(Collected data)
(* ===== verification/LangchainWorkflow.v ===== *)
(** * The LangChain variant of the stateful workflow:
      [session3/stateful_workflow_langchain_nvidia.py]

    The same three-step graph as [StatefulWorkflow], whose steps call an
    NVIDIA-hosted chat model through [ChatPromptTemplate | llm |
    StrOutputParser]. Module [LangchainWorkflow] models the chat-model
    settings, the template step, the nodes, the router and the graph.
    The messages of each prompt are built with Python f-strings and then
    handed to [ChatPromptTemplate.from_messages], which parses them again
    as f-string templates; [invoke({})] supplies no variables. The
    chain's model call is an oracle of the settings and the formatted
    messages. *)

From Stdlib Require Import String NArith ZArith QArith List Bool Lia.
From S2P Require Import Prelude Helpers LangGraph.
Import ListNotations Helpers LangGraph.
Local Open Scope list_scope.
Local Open Scope workshop_scope.

Module LangchainWorkflow.

(** ** The chat model (lines 16-35) *)

Definition NVIDIA_API_KEY : ustr :=
  u "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".

Record chat_model := { model_name : ustr; api_key : ustr; base_url : ustr; temperature : Q }.

Definition create_llm : chat_model :=
  {| model_name := u "meta/llama3-8b-instruct"; api_key := NVIDIA_API_KEY;
     base_url := u "https://integrate.api.nvidia.com/v1"; temperature := 7 # 10 |}.

(** ** Formatting an f-string template with no variables

    Python's [string.Formatter]: [{{] and [}}] stand for one brace; any
    other [{] opens a replacement field, whose variable [invoke({})]
    does not supply (or which is unterminated), and a lone [}] is an
    error. *)

Definition lbrace : N := 123.
Definition rbrace : N := 125.

Fixpoint format_fstring (s : ustr) : option ustr :=
  match s with
  | [] => Some []
  | c :: rest =>
      if (c =? lbrace)%N then
        match rest with
        | d :: rest' => if (d =? lbrace)%N then option_map (cons lbrace) (format_fstring rest') else None
        | [] => None
        end
      else if (c =? rbrace)%N then
        match rest with
        | d :: rest' => if (d =? rbrace)%N then option_map (cons rbrace) (format_fstring rest') else None
        | [] => None
        end
      else option_map (cons c) (format_fstring rest)
  end.

(** Text in which no brace occurs. *)
Definition brace_free (s : ustr) : bool :=
  forallb (fun c => negb (c =? lbrace)%N && negb (c =? rbrace)%N) s.

Inductive wf_error :=
| KeyError (key : ustr)
| TemplateError
| LLMError (msg : ustr).

Section Nodes.

(** The text the chain returns for the formatted messages, or the text
    of the exception the model call raises. *)
Variable chat : chat_model -> list (ustr * ustr) -> outcome ustr ustr.
Variable str_other : pyval -> ustr.

Definition fmt (v : pyval) : ustr := py_str str_other v.

Definition getitem (state : dict) (key : ustr) : outcome wf_error pyval :=
  match dict_get state key with Some v => Ok v | None => Err (KeyError key) end.

Fixpoint format_messages (msgs : list (ustr * ustr)) : outcome wf_error (list (ustr * ustr)) :=
  match msgs with
  | [] => Ok []
  | (r, content) :: rest =>
      match format_fstring content with
      | Some c => let? rest' := format_messages rest in Ok ((r, c) :: rest')
      | None => Err TemplateError
      end
  end.

(** [(prompt | llm | StrOutputParser()).invoke({})] *)
Definition run_chain (msgs : list (ustr * ustr)) : outcome wf_error ustr :=
  let? formatted := format_messages msgs in
  match chat create_llm formatted with Ok r => Ok r | Err m => Err (LLMError m) end.

Definition record_step (state : dict) (key : ustr) (value : ustr) (step : ustr) : dict :=
  dict_set (dict_set state key (VStr value)) (u "current_step") (VStr step).

(** *** [research_step] (lines 37-62) *)

Definition research_messages (question : pyval) : list (ustr * ustr) :=
  [(u "system", u "You are a helpful research assistant. Provide comprehensive information about the given topic.");
   (u "human", u "Research this question and find key facts: " ++ fmt question ++ nl ++ nl
                 ++ u "Provide 3-4 important facts about the topic.")].

Definition research_step (state : dict) : outcome wf_error dict :=
  let? question := getitem state (u "user_question") in
  let? research_result := run_chain (research_messages question) in
  Ok (record_step state (u "research_notes") research_result (u "researched")).

(** *** [draft_answer_step] (lines 64-90) *)

Definition draft_messages (question research : pyval) : list (ustr * ustr) :=
  [(u "system", u "You are a skilled writer who creates clear, helpful answers based on research information.");
   (u "human", u "Using this research information, write a draft answer to: " ++ fmt question
                 ++ nl ++ nl ++ u "Research: " ++ fmt research ++ nl ++ nl
                 ++ u "Write a clear draft answer in 2-3 sentences.")].

Definition draft_answer_step (state : dict) : outcome wf_error dict :=
  let? question := getitem state (u "user_question") in
  let? research := getitem state (u "research_notes") in
  let? draft_result := run_chain (draft_messages question research) in
  Ok (record_step state (u "answer_draft") draft_result (u "drafted")).

(** *** [final_answer_step] (lines 92-125) *)

Definition final_messages (question research draft : pyval) : list (ustr * ustr) :=
  [(u "system", u "You are an expert editor who creates polished, accurate, and helpful final answers.");
   (u "human", u "Review and improve this draft answer. Make it perfect!" ++ nl ++ nl
                 ++ u "Question: " ++ fmt question ++ nl
                 ++ u "Research: " ++ fmt research ++ nl
                 ++ u "Draft: " ++ fmt draft ++ nl ++ nl
                 ++ u "Make the final answer clear, accurate, and helpful.")].

Definition final_answer_step (state : dict) : outcome wf_error dict :=
  let? question := getitem state (u "user_question") in
  let? research := getitem state (u "research_notes") in
  let? draft := getitem state (u "answer_draft") in
  let? final_result := run_chain (final_messages question research draft) in
  Ok (record_step state (u "final_answer") final_result (u "complete")).

(** *** [decide_next_step] (lines 127-138) and [create_simple_workflow]
    (lines 140-178) *)

Definition decide_next_step (state : dict) : ustr :=
  let step := dict_get_default state (u "current_step") (VStr (u "start")) in
  if py_eq_str step (u "start") then u "research"
  else if py_eq_str step (u "researched") then u "draft"
  else if py_eq_str step (u "drafted") then u "final"
  else END.

Definition workflow : state_graph dict wf_error :=
  {| nodes := [(u "research", research_step); (u "draft", draft_answer_step);
               (u "final", final_answer_step)];
     edges := [(u "research", Conditional decide_next_step [(u "draft", u "draft"); (END, END)]);
               (u "draft", Conditional decide_next_step [(u "final", u "final"); (END, END)]);
               (u "final", Conditional decide_next_step [(END, END)])];
     entry_point := u "research" |}.

(** *** [run_simple_workflow] (lines 191-207) *)

Definition starting_state (question : ustr) : dict :=
  [(u "user_question", VStr question); (u "research_notes", VNone); (u "answer_draft", VNone);
   (u "final_answer", VNone); (u "current_step", VStr (u "start"))].

Definition run_simple_workflow : outcome (graph_error wf_error) dict * list ustr :=
  invoke workflow (starting_state (u "What are the benefits of eating healthy food?")).

End Nodes.

(** ** The template step *)

Lemma format_fstring_app (x y : ustr) :
  brace_free x = true -> format_fstring (x ++ y) = option_map (app x) (format_fstring y).
Proof.
  induction x as [|c x IH]; simpl; intros Hb.
  - now destruct (format_fstring y).
  - apply andb_true_iff in Hb as [Hc Hx]. apply andb_true_iff in Hc as [H1 H2].
    apply negb_true_iff in H1, H2. rewrite H1, H2, IH by exact Hx.
    now destruct (format_fstring y).
Qed.

Lemma format_fstring_lone_brace (t : ustr) :
  (forall t', t <> lbrace :: t') -> format_fstring (lbrace :: t) = None.
Proof.
  intros Ht. simpl. destruct t as [|d t]; [reflexivity|].
  destruct (N.eqb_spec d lbrace) as [->|]; [exfalso; exact (Ht t eq_refl)|reflexivity].
Qed.

Section Facts.

Variable chat : chat_model -> list (ustr * ustr) -> outcome ustr ustr.
Variable str_other : pyval -> ustr.

(** C37 (a brace in the research notes breaks the draft step): when the
    question has no brace and the research text the model returned
    contains a [{] that does not start a doubled [{{], the draft step
    raises before calling the model: the notes are pasted into the
    message by an f-string and [ChatPromptTemplate] then parses the
    message as a template, finding a replacement field for which
    [invoke({})] gives no value. *)
Theorem draft_step_rejects_brace (state : dict) (q a b : ustr) :
  dict_get state (u "user_question") = Some (VStr q) ->
  dict_get state (u "research_notes") = Some (VStr (a ++ lbrace :: b)) ->
  brace_free q = true -> brace_free a = true -> (forall b', b <> lbrace :: b') ->
  draft_answer_step chat str_other state = Err TemplateError.
Proof.
  intros Hq Hr Bq Ba Hb.
  unfold draft_answer_step, getitem. rewrite Hq, Hr. cbn [obind].
  unfold run_chain, draft_messages, fmt. cbn [py_str format_messages].
  assert (Hsys : format_fstring (u "You are a skilled writer who creates clear, helpful answers based on research information.")
                 = Some (u "You are a skilled writer who creates clear, helpful answers based on research information."))
    by (vm_compute; reflexivity).
  rewrite Hsys.
  assert (Hc : forall Y, format_fstring
            (u "Using this research information, write a draft answer to: " ++ q ++ nl ++ nl ++
             u "Research: " ++ (a ++ lbrace :: b) ++ nl ++ Y) = None).
  { intros Y.
    do 5 (rewrite format_fstring_app by (first [assumption | vm_compute; reflexivity])).
    rewrite <- app_assoc, format_fstring_app by assumption.
    rewrite <- app_comm_cons, format_fstring_lone_brace; [reflexivity|].
    intros t' Ht. destruct b as [|c b]; simpl in Ht; [discriminate|].
    injection Ht as -> _. exact (Hb b eq_refl). }
  rewrite Hc. reflexivity.
Qed.

(** Every step that returns hands on a state whose [current_step] the
    router maps to the next step or to [END]. *)
Lemma langchain_workflow_routes_closed : routes_closed (workflow chat str_other).
Proof. routes_closed_tac ltac:(unfold record_step, decide_next_step). Qed.

End Facts.


(** ** Witnesses *)

Definition json_state : dict :=
  [(u "user_question", VStr (u "What is JSON?"));
   (u "research_notes", VStr (u "An object is written " ++ lbrace :: u "key: value}"));
   (u "answer_draft", VNone); (u "final_answer", VNone);
   (u "current_step", VStr (u "researched"))].

Lemma draft_step_rejects_brace_witness :
  brace_free (u "What is JSON?") = true /\ brace_free (u "An object is written ") = true /\
  draft_answer_step (fun _ _ => Ok []) (fun _ => []) json_state = Err TemplateError.
Proof.
  split; [reflexivity|]. split; [reflexivity|].
  apply (draft_step_rejects_brace (fun _ _ => Ok []) (fun _ => []) json_state
           (u "What is JSON?") (u "An object is written ") (u "key: value}"));
    [reflexivity | reflexivity | reflexivity | reflexivity |].
  intros b' H. discriminate H.
Defined.

(** The whole run: a model whose research notes show a JSON object makes
    the graph stop at the draft step. *)
Example json_notes_stop_the_run :
  invoke (workflow (fun _ _ => Ok (u "Objects look like " ++ lbrace :: u "key: value}")) (fun _ => []))
         (starting_state (u "What is JSON?")) =
  (Err (NodeError TemplateError), [u "research"; u "draft"]).
Proof. vm_compute. reflexivity. Qed.

End LangchainWorkflow.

▶ [What is being asked] All that belongs in the answer is the run of lines above from the line containing "if (c =? lbrace)%N then" through the line containing "Section Nodes.", exactly as written.

▶ [Finished task]
      if (c =? lbrace)%N then
        match rest with
        | d :: rest' => if (d =? lbrace)%N then option_map (cons lbrace) (format_fstring rest') else None
        | [] => None
        end
      else if (c =? rbrace)%N then
        match rest with
        | d :: rest' => if (d =? rbrace)%N then option_map (cons rbrace) (format_fstring rest') else None
        | [] => None
        end
      else option_map (cons c) (format_fstring rest)
  end.

(** Text in which no brace occurs. *)
Definition brace_free (s : ustr) : bool :=
  forallb (fun c => negb (c =? lbrace)%N && negb (c =? rbrace)%N) s.

Inductive wf_error :=
| KeyError (key : ustr)
| TemplateError
| LLMError (msg : ustr).

Section Nodes.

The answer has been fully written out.